Lemma quiet_create table_class bind checkfirst : quiet (create table_class bind checkfirst).
Proof.
  apply quiet_server_call; [done|].
  intros w1 w2. destruct (scratch w1 !! _).
  - destruct checkfirst; [|done]. by intros [= <-].
  - intros [= <-]. done.
Qed.

Lemma quiet_exec_insert con tablename keys data : quiet (exec_insert con tablename keys data).
Proof.
  apply quiet_server_call; [done|].
  intros w1 w2. destruct (lookup_table w1 tablename) as [[loc t]|]; [|done].
  case_bool_decide; [|done]. unfold_monad.
  destruct (insert_rows _ _ _); [|done].
  intros [= <-]. by destruct loc.
Qed.

Lemma quiet_insert_chunks con tablename df chunksize indices :
  quiet (insert_chunks con tablename df chunksize indices).
Proof.
  induction indices as [|i indices IH]; simpl.
  - apply (quiet_ret tt).
  - case_bool_decide; [apply (quiet_ret tt)|].
    apply quiet_bind; [apply quiet_exec_insert | done].
Qed.

Lemma quiet_to_sql df tablename con chunksize : quiet (to_sql df tablename con chunksize).
Proof.
  unfold to_sql. case_bool_decide; [apply (quiet_ret tt)|].
  case_bool_decide; [apply quiet_raise | apply quiet_insert_chunks].
Qed.

Lemma local_run_insert c : local_op (run_insert c).
Proof.
  intros w1 w2. unfold run_insert. unfold_monad.
  case_bool_decide; [done|].
  destruct (lookup_table w1 (select_from _)) as [[? src]|]; [|done].
  destruct (lookup_table w1 _) as [[loc tgt]|]; [|done].
  destruct (_ && _); [|done].
  destruct (insert_rows _ _ _); [|done].
  intros [= <-]. by destruct loc.
Qed.

Lemma quiet_execute session stmt : quiet (execute session stmt).
Proof.
  intros w r w'. unfold execute. destruct (compile stmt) as [c|e].
  - apply quiet_server_call; [done | apply local_run_insert].
  - intros [= <- <-]. simpl. split_and!; [done | done |].
    exists [EvExecute stmt]. split; [done|].
    rewrite not_elem_of_cons. split; [done | apply not_elem_of_nil].
Qed.

Lemma server_call_trace ev op w :
  local_op op → trace (server_call ev op w).2 = trace w ++ [ev].
Proof.
  intros Hop. unfold server_call. destruct (faults w (clock w)); [done|].
  destruct (op _) as [w2|e] eqn:E; [|done].
  destruct (Hop _ _ E) as (_ & _ & Ht). simpl. by rewrite Ht.
Qed.

Lemma execute_trace session stmt w :
  trace (execute session stmt w).2 = trace w ++ [EvExecute stmt].
Proof.
  unfold execute. destruct (compile stmt) as [c|e]; [|done].
  apply server_call_trace, local_run_insert.
Qed.

Lemma quiet__my_insert target_table temp_table session if_record_exists :
  quiet (_my_insert target_table temp_table session if_record_exists).
Proof.
  intros w r w'. unfold _my_insert.
  destruct (_my_insert_stmt _ _ _ _).
  - apply quiet_execute.
  - apply quiet_raise.
Qed.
__________
EXERCISE GOAL: Reproduce, character for character, only the lines of the preceding data that start at the line with "intros Hop. unfold" and end at the line with "unfold execute. destruct (compile stmt) as [c|e];", both included.

WRITTEN SOLUTION:
  intros Hop. unfold server_call. destruct (faults w (clock w)); [done|].
  destruct (op _) as [w2|e] eqn:E; [|done].
  destruct (Hop _ _ E) as (_ & _ & Ht). simpl. by rewrite Ht.
Qed.

Lemma execute_trace session stmt w :
  trace (execute session stmt w).2 = trace w ++ [EvExecute stmt].
Proof.
  unfold execute. destruct (compile stmt) as [c|e]; [|done].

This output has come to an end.